Earthquake measurements were first done based on human perception. As modern technology and standards have changed, more scientific methods of measuring earthquakes have become available. The first intensity scale used to qualitatively describe earthquakes was created by de Rossi of Italy and Forel of Switzerland, and has been used in intensity reports of the 1906 San Francisco earthquake. It was based on a scale from 1 to 10, with 10 being the highest level of damage to structures. In 1931, Waditi from Japan developed a strictly quantitative scale for earthquakes that was further defined by Charles Richter in 1935. The Richter magnitude was defined by the log10 of the maximum wave amplitude in microns recorded by a specific Wood-Anderson seismograph, which had to be located 100 km from the earthquake epicenter. At the time this was a great improvement in scientific measurements of intensity scale for earthquakes, however it has a drawback in that it is based on a specific seismograph instrument that has its own physical period. The Wood-Anderson seismograph amplifies seismic waves within a period range of 0.1 to 2 seconds, so there is some bias in how an earthquake was measured. Another drawback is magnitude saturation, where extremely large earthquakes were under-estimated because the basis of measurement relies on a physical device that does not accurately capture accelerations exceeding 7-8 magnitude.

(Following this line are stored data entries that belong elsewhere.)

Lemma goToStep_index (index : Z) (w : World) (c : TutorialConfig) :
  config w = Some c ->
  currentStepIndex (goToStep index w).1 = currentStepIndex w \/
  (currentStepIndex (goToStep index w).1 = index /\ is_Some (stepAt c index)).
Proof.
  intros Hc. destruct (stepAt c index) as [step|] eqn:Hs.
  - rewrite (goToStep_unfold index w c step Hc Hs).
    unfold mbind, M_bind, modify.
    pose proof (transition_index index step w) as Ht.
    destruct (transition index step w) as [w1 [[]|e]]; simpl in *.
    + rewrite emit_currentStepIndex.
      assert (Hw : currentStepIndex (waitIfNeeded step w1) = currentStepIndex w1) by frame.
      rewrite Hw. destruct Ht as [Ht|Ht]; [left; exact Ht | right; eauto].
    + destruct Ht as [Ht|Ht]; [left; exact Ht | right; eauto].
  - left. rewrite (goToStep_out_of_range index c w Hc Hs). reflexivity.
Qed.

(** ** The index stays inside the tour *)

Lemma invariant_preorder (I : World -> Prop) : PreOrder (fun a b : World => I a -> I b).
Proof. split; [intros a H; exact H | intros a b c Hab Hbc H; auto]. Qed.

Lemma inRange_same (a b : World) :
  config b = config a -> currentStepIndex b = currentStepIndex a -> isActive b = isActive a ->
  inRange a -> inRange b.
Proof. unfold inRange. intros -> -> ->. auto. Qed.

Lemma inRange_calm (a b : World) : calm a b -> inRange a -> inRange b.
Proof. intros (Hc & Ha & Hi & _). apply inRange_same; assumption. Qed.

Lemma goToStep_inRange (index : Z) (w : World) : inRange w -> inRange (goToStep index w).1.
Proof.
  intros Hr. unfold inRange in *.
  rewrite goToStep_config, goToStep_isActive.
  destruct (config w) as [c|] eqn:Hc.
  - destruct Hr as [Ha Hi]. split; [exact Ha|].
    destruct (goToStep_index index w c Hc) as [E|[E Hs]].
    + rewrite E. exact Hi.
    + rewrite E. right. apply stepAt_bounds, Hs.
  - rewrite (goToStep_idle index w Hc). exact Hr.
Qed.

Lemma start_isActive (c : TutorialConfig) (w : World) : isActive (start c w).1 = true.
Proof.
  destruct (start_unfold c w) as (w0 & -> & _ & _ & Ha & _).
  pose proof (emit_isActive "tutorial:start" NoData w0) as Ea.
  destruct (emit "tutorial:start" NoData w0) as [w1 [[]|e]]; simpl in *.
  - rewrite goToStep_isActive. congruence.
  - congruence.
Qed.

Lemma start_index (c : TutorialConfig) (w : World) : currentStepIndex (start c w).1 = 0.
Proof.
  destruct (start_unfold c w) as (w0 & -> & Hc & Hi & _).
  pose proof (emit_currentStepIndex "tutorial:start" NoData w0) as Ei.
  pose proof (emit_config "tutorial:start" NoData w0) as Ec.
  destruct (emit "tutorial:start" NoData w0) as [w1 [[]|e]]; simpl in *.
  - destruct (goToStep_index 0 w1 c) as [E|[E _]]; congruence.
  - congruence.
Qed.

Lemma close_inRange (w : World) : inRange w -> inRange (close w).1.
Proof.
  refine (@close_preserves (fun a b => inRange a -> inRange b) (invariant_preorder _)
            _ _ _ _ _ _ _ _ w);
    cbv beta; intros; try (apply (inRange_same w0); [frame | frame | frame | assumption]).
  unfold inRange, resetState. simpl. split; reflexivity.
Qed.

Lemma complete_inRange (w : World) : inRange w -> inRange (complete w).1.
Proof.
  refine (@complete_preserves (fun a b => inRange a -> inRange b) (invariant_preorder _)
            _ _ _ _ _ _ _ _ _ _ w);
    cbv beta; intros; try (apply (inRange_same w0); [frame | frame | frame | assumption]).
  unfold inRange, resetState. simpl. split; reflexivity.
Qed.

Lemma advance_inRange (dt : Z) (w : World) : inRange w -> inRange (advanceTimersByTime dt w).
Proof.
  refine (@advance_preserves (fun a b => inRange a -> inRange b) (invariant_preorder _)
            _ _ _ dt w);
    cbv beta; intros; apply (inRange_same w0); first [frame | assumption].
Qed.

Lemma after_inRange (op : Op) (w : World) : inRange w -> inRange (after op w).
Proof.
  intros Hr. unfold after. destruct op; simpl.
  - unfold inRange. rewrite start_config, start_isActive, start_index. auto.
  - unfold next. destruct (canGoNext w); [apply goToStep_inRange, Hr | exact Hr].
  - unfold previous. destruct (canGoPrevious w); [apply goToStep_inRange, Hr | exact Hr].
  - apply goToStep_inRange, Hr.
  - unfold skipTo, mbind, M_bind, gets. simpl. destruct (config w) as [c|] eqn:Hc; [|exact Hr].
    destruct (decide _); [apply goToStep_inRange, Hr | exact Hr].
  - apply complete_inRange, Hr.
  - apply close_inRange, Hr.
  - revert Hr. apply inRange_same; frame.
  - exact (inRange_calm _ _ (emit_calm _ _ w) Hr).
  - exact (inRange_calm _ _ (emit_calm _ _ w) Hr).
  - revert Hr. apply inRange_same; frame.
  - revert Hr. apply inRange_same; frame.
  - exact Hr.
  - apply advance_inRange, Hr.
  - exact Hr.
Qed.

Lemma run_inRange (ops : list Op) : forall w, inRange w -> inRange (run ops w).
Proof.
  induction ops as [|op ops IH]; intros w Hr; simpl; [exact Hr|].
  apply IH, after_inRange, Hr.
Qed.

(** ** Calls that overlap *)

(** What the parts of a call touch follows, as for whole calls, from what
    the elementary updates touch. *)
Section Overlap.
Context (R : relation World) `{!PreOrder R}.

Hypothesis R_invoked : forall h d w, R w (observe (HandlerInvoked h d) w).
Hypothesis R_emitted : forall ev d w, R w (observe (Emitted ev d) w).
Hypothesis R_called : forall role cb w, R w (observe (CallbackInvoked role cb) w).
Hypothesis R_lower : forall w, R w (set_isWaitingForAction false w).
Hypothesis R_off : forall e h w, R w (off e h w).
Hypothesis R_forget : forall w, R w (set_currentActionHandler None w).
Hypothesis R_index : forall i w, R w (set_currentStepIndex i w).
Hypothesis R_update : forall w, R w (updateTargetRect w).
Hypothesis R_scroll : forall step w, R w (scrollToStep step w).
Hypothesis R_wait : forall step w, R w (waitIfNeeded step w).

Lemma goToStep_afterEnter_preserves (index : Z) (step : TutorialStep) :
  preserves R (goToStep_afterEnter index step).
Proof. unfold goToStep_afterEnter. preserves_tac. Qed.

Lemma goToStep_afterTick_preserves (index : Z) (step : TutorialStep) :
  preserves R (goToStep_afterTick index step).
Proof.
  unfold goToStep_afterTick.
  repeat first [apply goToStep_afterEnter_preserves | preserves_step]; auto.
Qed.

Lemma goToStep_afterExit_preserves (index : Z) (step : TutorialStep) :
  preserves R (goToStep_afterExit index step).
Proof. unfold goToStep_afterExit. preserves_tac. Qed.

Lemma resume_preserves (k : Continuation) : preserves R (resume k).
Proof.
  destruct k; simpl;
    [ apply goToStep_afterExit_preserves | apply goToStep_afterTick_preserves
    | apply goToStep_afterEnter_preserves ].
Qed.

Lemma goToStep_begin_preserves (index : Z) : preserves R (goToStep_begin index).
Proof.
  unfold goToStep_begin.
  repeat first [apply goToStep_afterExit_preserves | preserves_step]; auto.
  unfold cleanupActionListener. destruct (currentActionHandler _) as [[ev h]|].
  - etransitivity; [apply R_off | apply R_forget].
  - reflexivity.
Qed.

Lemma next_begin_preserves : preserves R next_begin.
Proof.
  intros w. unfold next_begin.
  destruct (canGoNext w); [apply goToStep_begin_preserves | reflexivity].
Qed.

Lemma previous_begin_preserves : preserves R previous_begin.
Proof.
  intros w. unfold previous_begin.
  destruct (canGoPrevious w); [apply goToStep_begin_preserves | reflexivity].
Qed.

Lemma skipTo_begin_preserves (stepId : string) : preserves R (skipTo_begin stepId).
Proof. unfold skipTo_begin. preserves_tac; apply goToStep_begin_preserves. Qed.

Lemma start_begin_preserves (c : TutorialConfig) :
  (forall w, R w (set_config (Some c) w)) ->
  (forall w, R w (set_isActive true w)) ->
  (forall line w, R w (consoleLog line w)) ->
  preserves R (start_begin c).
Proof.
  intros R_config R_active R_log. unfold start_begin.
  repeat first [apply goToStep_begin_preserves | preserves_step]; auto.
Qed.

(** A move keeps what the beginning of every call and every resumption
    keeps. *)
Lemma move_preserves (m : Move) (s : Engine) :
  (forall op, preserves R (begin op)) -> R s.1 (move m s).1.
Proof.
  intros Hbegin. destruct s as [w pending]. destruct m as [op|n|n]; simpl.
  - pose proof (Hbegin op w) as H. unfold suspend.
    destruct (begin op w) as [w' [[k|]|e]]; exact H.
  - destruct (pending !! n) as [k|]; [|reflexivity].
    pose proof (resume_preserves k w) as H. unfold suspend.
    destruct (resume k w) as [w' [[k'|]|e]]; exact H.
  - destruct (pending !! n) as [[]|]; reflexivity.
Qed.
End Overlap.

Lemma begin_preserves (R : relation World) `{!PreOrder R} (op : Op) :
  preserves R (perform op) ->
  (forall c, op = Start c -> preserves R (start_begin c)) ->
  (forall index, preserves R (goToStep_begin index)) ->
  preserves R (begin op).
Proof.
  intros Hperform Hstart Hgo.
  assert (Hsync : preserves R (perform op ;; mret None : M (option Continuation))).
  { apply preserves_bind; [apply _ | exact Hperform | intros _; apply preserves_ret, _]. }
  destruct op; try exact Hsync; simpl.
  - apply Hstart. reflexivity.
  - intros w. unfold next_begin. destruct (canGoNext w); [apply Hgo | reflexivity].
  - intros w. unfold previous_begin. destruct (canGoPrevious w); [apply Hgo | reflexivity].
  - apply Hgo.
  - unfold skipTo_begin.
    apply preserves_bind; [apply _ | apply preserves_gets, _ | intros [c|]];
      [|apply preserves_ret, _].
    destruct (decide _); [apply Hgo | apply preserves_ret, _].
Qed.

(** ** A call that is awaited is a call of the sequential engine *)

Lemma suspend_world (r : World * Result (option Continuation))
    (pending : list Continuation) : (suspend r pending).1 = r.1.
Proof. unfold suspend. destruct r as [w [[k|]|e]]; reflexivity. Qed.

Lemma goToStep_afterExit_unfold (index : Z) (step : TutorialStep) (w : World) :
  goToStep_afterExit index step w
  = (set_isWaitingForAction false (set_currentStepIndex index w),
     Ok (Some (AfterTick index step))).
Proof. reflexivity. Qed.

Today, a more fundamental approach for earthquake measurement is accepted, called Moment Magnitude. Originally defined in the 1970’s by Hiroo Kanamori and Thomas Hanks, the moment magnitude scale derives intensity from the area of fault rupture and distance moved. This effectively measures the work done by the earthquake (known as Seismic Moment), which is a more fundamental measurement of the earthquake energy. This scale is extremely valuable because it is the only magnitude scale that doesn’t suffer from saturation problems and can accurately characterize any size earthquake. Similar to the Richter scale, the final magnitude is reported between 1 and 10 via a logarithmic function.

Mo = DAμ = Moment Magnitude

D = fault slip

A = area of rupture

μ = strength of rock

Image via Live Science

Earthquake Response Spectra

We’ve introduced some basic geological principles and history about earthquakes, but what information is used on a daily basis for practicing engineers? What do we need to understand for the Seismic Exam? One of the most important topics of seismic design is a site specific plot of period vs acceleration, which is known as a response spectrum as shown in figure below. Period vs acceleration plots are used in determining the seismic force for a structure. The underlying idea is that we pick out a peak ground acceleration from the response spectrum by using the period of our structure as the input. It is important to note that a response spectrum is for a site specific location, and depends on a variety of factors.

The construction of a response spectrum is done through a series of steps that goes well beyond any practical use for the seismic exam, so it is sufficient to say that historical data, numerical integration, and statistical probability are used in their creation. If needed, the plots will be given on the exam with the questions. At least one Response Spectrum will almost certainly show up on the Seismic Principles Exam!

  • Frequency = Cycles per Second = 1 / Period = speed/wavelength
  • Period = Time to complete a cycle = 1 / Frequency

The first step in understanding the response spectra is knowing the significance of the building's many periods (T). A typical building structure has several periods. Based on the geometry, mass and stiffness of a structure, it can naturally vibrate at specific frequencies that correspond to unique motions (known as modal shapes). When we say naturally vibrate, this can be thought of by a simple example.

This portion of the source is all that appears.